External Pressure, Limited Impact
REGULATORY CHANGES in Taiwan are usually driven more by international pressure than by domestic political will. In 2015, the European Union issued a “yellow card” over illegal, unreported, and unregulated fishing by Taiwanese companies, threatening access to European markets. The warning was lifted in 2019 after Taiwan implemented reforms, including stricter vessel monitoring and enhanced port inspections.
More recently, the United States Department of Labor has listed Taiwan multiple times in its reports on forced and child labor in global supply chains, specifically citing abuses in the fishing industry.
Yet the Silenced Voices report argues that these regulatory adjustments have done little to address the root causes of exploitation. Inspections remain infrequent and often ineffective. Complaints are difficult to file from the middle of the ocean. And the industry’s practice of transshipment at sea, transferring fish from one vessel to another without docking, keeps crucial parts of the supply chain hidden from oversight.
Over 100 Deaths Per Year
MEANWHILE, the human toll is rising. The Indonesian government office in Taiwan reported 104 deaths of Indonesian workers on Taiwanese vessels in 2024 alone. “Every time I visit FOSPI-PMFU in Donggang or have an online meeting with them, they are always dealing with cases of their members dying or being injured at sea,” Yi says.
Taiwanese society has gradually become more aware of these stories. The work of NGOs, media reports, as well as the successful 2023 television drama “Port of Lies”, have helped to raise awareness of the experiences of migrant fishers. Yet, Yi says that awareness has not translated into sustained political pressure: “People are more aware now, yes. But action is still limited.”
Meanwhile, the Fisheries Agency keeps promoting only positive stories, such as videos of visitors touring Taiwanese vessels and highlighting supposedly good working conditions, while widespread reports of migrant worker abuse remain largely unaddressed.
The Silenced Voices report concludes that the most urgent reform is the abolition of the two-tier system, a step the industry fiercely opposes because it would require paying migrant workers Taiwan’s minimum wage and providing full legal protections. Yi puts it bluntly: “We must abolish the two-tier system. Without that, nothing will change.”

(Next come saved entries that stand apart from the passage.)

Lemma extrapolate_ok (P : nat -> bool) l : exists src_c dst_c extra,
  compute_cell_centroids_xy src_mesh = Ok src_c /\ compute_cell_centroids_xy dst_mesh = Ok dst_c /\
  extrapolate src_mesh dst_mesh (n_src m) (n_dst m) mask (P <$> seq 0 (n_dst m)) (entries_of l) = Ok (entries_of (l ++ extra)) /\
  (if decide (nonzero_cells (n_src m) mask = []) then extra = []
   else extrapolated src_c dst_c (filter (fun j => P j = false) (seq 0 (n_dst m))) extra).
Proof.
  destruct (centroids_total src_mesh) as (src_c & Es & Ls); [apply Hs..|]. destruct (centroids_total dst_mesh) as (dst_c & Ed & Ld); [apply Hd..|].
  exists src_c, dst_c. unfold extrapolate. rewrite Es. cbn [bind]. rewrite (wet_cells_ok m mask Hmask). cbn [bind].
  rewrite wet_points_ok by (apply list.Forall_forall; intros i Hi%nonzero_range; lia). cbn [bind].
  destruct (decide (nonzero_cells (n_src m) mask = [])) as [->|Hne].
  - exists []. cbn. by rewrite app_nil_r.
  - destruct (Nat.eqb_spec (length (nonzero_cells (n_src m) mask)) 0) as [C%length_zero_iff_nil|_]; [done|]. rewrite Ed. cbn [bind]. rewrite dry_rows_ok. cbn [bind].
    destruct (nearest_loop src_c dst_c (filter (fun j => P j = false) (seq 0 (n_dst m))) l) as (extra & E & Hx); [lia|done| |by exists extra].
    apply list.Forall_forall. intros j [_ Hj%elem_of_seq]%list_elem_of_filter. lia.
Qed.
End Extrapolate.

Lemma bare_rows_spec n (es : list (Z * (Z * double))) :
  filter (fun j => (if decide (Z.of_nat j ∈ fst <$> es) then true else false) = false) (seq 0 n) = bare_rows n es.
Proof. unfold bare_rows. apply list_filter_iff. intros j. by destruct (decide (Z.of_nat j ∈ fst <$> es)). Qed.

(** The matrix with these entries. *)
Definition matrix_of (m : InterpolationMatrix) (es : list (Z * (Z * double))) : InterpolationMatrix :=
  new_matrix (weights_vec (entries_of es)) (rows_vec (entries_of es)) (cols_vec (entries_of es)) (frac_a m) (frac_b m) (area_a m) (area_b m) (n_src m) (n_dst m).

Lemma coo_matrix_of m es : coo (matrix_of m es) = es.
Proof. unfold coo. cbn. apply zip_entries. Qed.

Lemma matrix_of_well_formed m es : (forall e, e ∈ es -> 0 <= fst e < Z.of_nat (n_dst m) /\ 0 <= fst (snd e) < Z.of_nat (n_src m)) -> well_formed (matrix_of m es).
Proof.
  intros He. unfold well_formed, nnz. cbn. rewrite !length_fmap. do 2 (split; [done|]). split; apply Forall_fmap, list.Forall_forall; intros e H; by apply He.
Qed.

Section Extrapolated.
Context `{!NearestTree} (m : InterpolationMatrix) (mask : list Z) (src_c dst_c : list (double * double)).

Lemma extrapolated_range rows extra : extrapolated m mask src_c dst_c rows extra -> (forall j, j ∈ rows -> (j < n_dst m)%nat) ->
  forall e, e ∈ extra -> 0 <= fst e < Z.of_nat (n_dst m) /\ 0 <= fst (snd e) < Z.of_nat (n_src m) /\ mask_at mask (fst (snd e)) <> 0.
Proof.
  intros Hx Hr e He. apply list_elem_of_lookup in He as [q Eq]. destruct (Forall2_lookup_r _ _ _ _ _ Hx Eq) as (j & Ej & i & -> & (k & _ & Ei) & _). cbn.
  apply list_elem_of_lookup_2 in Ei. pose proof Ei as [Hm Hi%elem_of_seq]%list_elem_of_filter. specialize (Hr j (list_elem_of_lookup_2 _ _ _ Ej)). split; [lia|]. split; [lia|done].
Qed.

Lemma rows_covered kept extra : extrapolated m mask src_c dst_c (bare_rows (n_dst m) kept) extra ->
  forall j, (j < n_dst m)%nat -> Z.of_nat j ∈ fst <$> kept ++ extra.
Proof.
  intros Hx j Hj. rewrite fmap_app, elem_of_app. destruct (decide (Z.of_nat j ∈ fst <$> kept)) as [|Hn]; [by left|right].
  assert (Hb : j ∈ bare_rows (n_dst m) kept) by (apply list_elem_of_filter; split; [done|apply elem_of_seq; lia]).
  apply list_elem_of_lookup in Hb as [q Eq]. destruct (Forall2_lookup_l _ _ _ _ _ Hx Eq) as (e & Ee & i & -> & _).
  apply list_elem_of_fmap. eexists. split; [|by eapply list_elem_of_lookup_2]. done.
Qed.
End Extrapolated.

Section Coasts.
Context `{!Libm, !NearestTree}.

End Coasts.

(** * Examples *)

(** A tree that compares all distances. *)
Definition closer (points : list (list spec_float)) (q : list spec_float) (best k : nat) : nat :=
  let d i := distance (default [] (points !! i)) q in if SFltb (d k) (d best) then k else best.

Definition scan_all (points : list (list spec_float)) (q : list spec_float) : option nat :=
  match points with [] => None | _ => Some (foldl (closer points q) 0%nat (seq 0 (length points))) end.

Lemma closer_stays points q l b : isnan (distance (default [] (points !! b)) q) = true -> foldl (closer points q) b l = b.
Proof.
  intros Hb. induction l as [|i l IH]; [done|]. cbn [foldl]. unfold closer at 2.
  destruct (SFltb _ _) eqn:E; [|done]. destruct (ltb_number _ _ E). congruence.
Qed.

Lemma closer_least points q l b : let d i := distance (default [] (points !! i)) q in let k := foldl (closer points q) b l in
  (k = b \/ k ∈ l) /\ SFltb (d b) (d k) = false /\ forall i, i ∈ l -> SFltb (d i) (d k) = false.
Proof.
  intros d. revert b. induction l as [|i l IH]; intros b; cbn [foldl].
  - split; [by left|]. split; [apply SFltb_irrefl|]. intros i Hi. by apply elem_of_nil in Hi.
  - assert (Ec : closer points q b i = if SFltb (d i) (d b) then i else b) by done. rewrite Ec.
    pose proof (closer_stays points q l b) as Hs. fold (d b) in Hs. clear Ec. destruct (SFltb (d i) (d b)) eqn:E; [destruct (IH i) as (Hk & Hb & Hl)|destruct (IH b) as (Hk & Hb & Hl)].
    + set (k := foldl _ i l) in *. split; [right; destruct Hk as [-> |]; [by left|by right]|]. split.
      * destruct (SFltb (d b) (d k)) eqn:E'; [|done]. by rewrite (ltb_trans _ _ _ E E') in Hb.
      * intros i' [->|Hi']%elem_of_cons; [done|by apply Hl].
    + set (k := foldl _ b l) in *. split; [destruct Hk as [-> |]; [by left|right; by right]|]. split; [done|]. intros i' [->|Hi']%elem_of_cons; [|by apply Hl].
      destruct (SFltb (d i) (d k)) eqn:E'; [|done]. destruct (isnan (d b)) eqn:Nb; [rewrite Hs in E' by done; congruence|].
      by rewrite (above_ltb (d b) (d i) (d k)) in Hb.
Qed.

#[export] Instance full_scan : NearestTree.
Proof.
  refine {| nearest := scan_all |}; [done|..].
  - intros points q Hne _. unfold scan_all. destruct points as [|p points]; [done|]. eexists. split; [done|].
    destruct (closer_least (p :: points) q (seq 0 (length (p :: points))) 0) as [[->|Hk%elem_of_seq] _]; [cbn; lia|lia].
  - intros points q k p p' _ Ek Ep Hp'. unfold scan_all in Ek. destruct points as [|p0 points]; [done|].
    assert (E : foldl (closer (p0 :: points) q) 0%nat (seq 0 (length (p0 :: points))) = k) by (by injection Ek).
    destruct (closer_least (p0 :: points) q (seq 0 (length (p0 :: points))) 0) as (_ & _ & Hl). rewrite E in Hl.
    apply list_elem_of_lookup in Hp' as [i Ei]. specialize (Hl i ltac:(apply elem_of_seq; pose proof (lookup_lt_Some _ _ _ Ei); lia)).
    by rewrite Ei, Ep in Hl.
Defined.

#[local] Instance linear_libm : Libm := {| m_cos x := x; m_sin x := x; m_asin x := x; m_atan2 y x := ddiv y x |}.

Definition masked_as (mask : list Z) (m : UnstructuredMesh) : UnstructuredMesh :=
  mkMesh (node_coords m) (conn_offsets m) (conn_indices m) (coord_sys m) (cell_areas m) mask.

Definition pair_mesh : UnstructuredMesh := lattice 2 1 east north.

(** Two source cells and two destination cells: the first has a half of either source cell,
    the second all of the second. *)
Definition shore : InterpolationMatrix := new_matrix [half; half; one] [0; 0; 1] [0; 1; 1] [one; one] [one; one] [] [] 2 2.

Lemma shore_well_formed : well_formed shore.
Proof. split; [done|]. split; [done|]. split; repeat constructor; cbn; lia. Qed.

Lemma pair_ok mask : mesh_ok (masked_as mask pair_mesh) /\ mesh_sized (masked_as mask pair_mesh).
Proof. split; [destruct (lattice_ok 2 1 east north ltac:(lia)) as [[H1 H2 H3 H4 H5] _]; by constructor|done]. Qed.


(** The first row is scaled back and the second gets the wet cell. *)
Example shore_is_filled :
  (let! m := coastal_renormalize_and_extrapolate (masked_as [1; 0] pair_mesh) (masked_as [] pair_mesh) shore default_config in Ok (coo m)) = Ok [(0, (0, one)); (1, (0, one))].
Proof. vm_compute. reflexivity. Qed.

Definition without_extrapolation : RegridConfig := mkRegridConfig Bilinear DstArea GreatCircle Ignore false NoExtrapolation.

(** Rows that only meet a part of the source grid are scaled as well, although no cell is masked. *)
Example partial_rows_are_scaled :
  (let! m := coastal_renormalize_and_extrapolate (masked_as [1; 1] pair_mesh) (masked_as [] pair_mesh) (new_matrix [half] [0] [0] [] [half; dzero] [] [] 2 2) without_extrapolation in
   Ok (coo m, frac_b m)) = Ok ([(0, (0, one))], [half; dzero]).
Proof. vm_compute. reflexivity. Qed.

(** A negative mask is not wet where weights are kept, and is where they are added. *)
Example negative_mask_is_both :
  (let! m := coastal_renormalize_and_extrapolate (masked_as [-1; 0] pair_mesh) (masked_as [] pair_mesh) shore default_config in Ok (coo m)) = Ok [(0, (0, one)); (1, (0, one))].
Proof. vm_compute. reflexivity. Qed.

For the former crew of the You Fu, the recognition of their case as human trafficking has given them temporary protection and the right to work in Taiwan while authorities investigate. Some have found jobs in factories. Others remain in shelters and wait for a settlement that may or may not come. Their ordeal is far from over.
What their stories reveal, however, is not an isolated scandal but a structural problem, one that reaches from the docks of Kaohsiung to Japanese supermarkets and the global companies that profit from the tuna trade.
As Yi warns, the choice now lies with Taiwan’s government: whether to continue prioritizing industry interests, or to confront the exploitation that has flourished, unchallenged, for years.
“Until we change the system,” he says, “the abuses will continue.”